We test rendering time by creating a movie consisting of five clips of mixed types (some 1080p, some SD, some 4K) with a standard set of transitions and rendering it to 1080p30 MPEG-4 at 15.5Mbps, H.264 High Profile. Audio is set to MPEG AAC Audio: 384 Kbps. I tested on my home workstation, a PC with a 3.4GHz Core i7 6700 CPU, 16GB RAM, and an Nvidia GeForce GTX 745 running 64-bit Windows 10 Pro.
The test movie (whose duration is just under 5 minutes) took 2:22 (minutes:seconds) for PowerDirector to render. Corel VideoStudio took just 1:08 for the project, Vegas Movie Studio took 3:41, and Adobe Premiere Elements took 5:23 (because it doesn’t support my Nvidia GPU for hardware acceleration). I’ll update with more comparisons as I perform new tests on the work-from-home system. During rendering, PowerDirector also shows you the time elapsed, time remaining, and the frame in the movie the process is currently rendering, a great help if you want to know how long a job to expect.

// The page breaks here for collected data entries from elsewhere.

(* ===== verification/BatchInv.v ===== *)
(** * Batches are all or nothing

    The batch writers of [Batch] append line by line and roll the active segment
    back when a step fails.  Here: the state in the middle of a batch, what the
    rollback restores, and the atomicity of [InsertMany] and [CommitTx] on the
    direct route, for every outcome of the file calls. *)
From Stdlib Require Import Ascii Lia ZArith.
From stdpp Require Import prelude gmap strings sorting.
From S2P Require Import Prelude GoNum Json Value Filter GoTime Store Wire Codec Segment Index SecondaryIndex Collection Keyed Batch CollInv CollStep CollOps CollThm.

(** ** Rebuilding secondary indexes *)

Lemma latest_loop_ok segs es m ds : holds_all segs es → ∃ m', latest_loop m segs ds = Ok m'.
Proof.
  intros H. revert m. induction H as [|s e segs es [Hi Hp] _ IH]; intros m; [by eexists|].
  cbn [latest_loop]. unfold scanEntries. rewrite (scan_entries _ _ Hi Hp). cbn [res_bind]. apply IH.
Qed.

Lemma rebuild_ok s segs es ds : holds_all segs es → ∃ s', rebuild s segs ds = Ok s'.
Proof.
  intros H. destruct (latest_loop_ok segs es ∅ ds H) as [m Hm]. unfold rebuild. rewrite Hm. cbn [res_bind].
  destruct (foldl _ _ _) as [[fresh rev] k]. by eexists.
Qed.

Lemma cinv_holds_all c es ea : cinv_at c es ea → poisoned (active c) = false → holds_all (all_segments c) (es ++ [ea]).
Proof.
  intros Hc Hp. apply Forall2_app; [apply Hc|]. apply List.Forall2_cons; [|constructor]. split; [apply Hc|done].
Qed.

Lemma set_sidx_same c : set_sidxMap c (sidxMap c) = c.
Proof. by destruct c. Qed.

Lemma wp_sidx_rebuild_all fields st ents Q :
  holds_all (all_segments (coll st)) ents →
  (∀ m, Q (MkSt (set_sidxMap (coll st) m) (io st) (wall st)) (Ok tt)) →
  wp (sidx_rebuild_all fields) st Q.
Proof.
  revert st. induction fields as [|f fields IH]; intros st Hh HQ; cbn [sidx_rebuild_all].
  - apply wp_ret. specialize (HQ (sidxMap (coll st))). rewrite set_sidx_same in HQ. by destruct st.
  - apply wp_get. destruct (sidxMap (coll st) !! f) as [s|]; [|by apply IH].
    destruct (rebuild_ok s _ _ (cdecisions (coll st)) Hh) as [s' ->]. apply wp_modify. apply IH; [done|].
    intros m. exact (HQ m).
Qed.

(** ** Restoring the primary index *)

Definition restore_one (idx : Index) (ie : Z * IndexEntry) : Index :=
  if decide (SegmentPath ie.2 = "") then Index.Delete idx ie.1 else Set_ idx ie.1 ie.2.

Real Power for Your Video Editing
PowerDirector continues to lead the way among consumer video editing software. It continues to get closer to the pro-level software. There isn’t room here to discuss the entire vast feature set, including slideshows, disc menus, 3D editing, screen recording, content-aware features, and animated object design tools to name just a few. Its wealth of powerful tools would be enough to earn it a strong recommendation, but the combination of that with fast rendering speed really give it the upper hand. CyberLink PowerDirector 19 Ultimate remains PCMag’s Editors’ Choice for enthusiast-level video-editing software, along with Corel VideoStudio and, for Mac users, Apple Final Cut Pro X.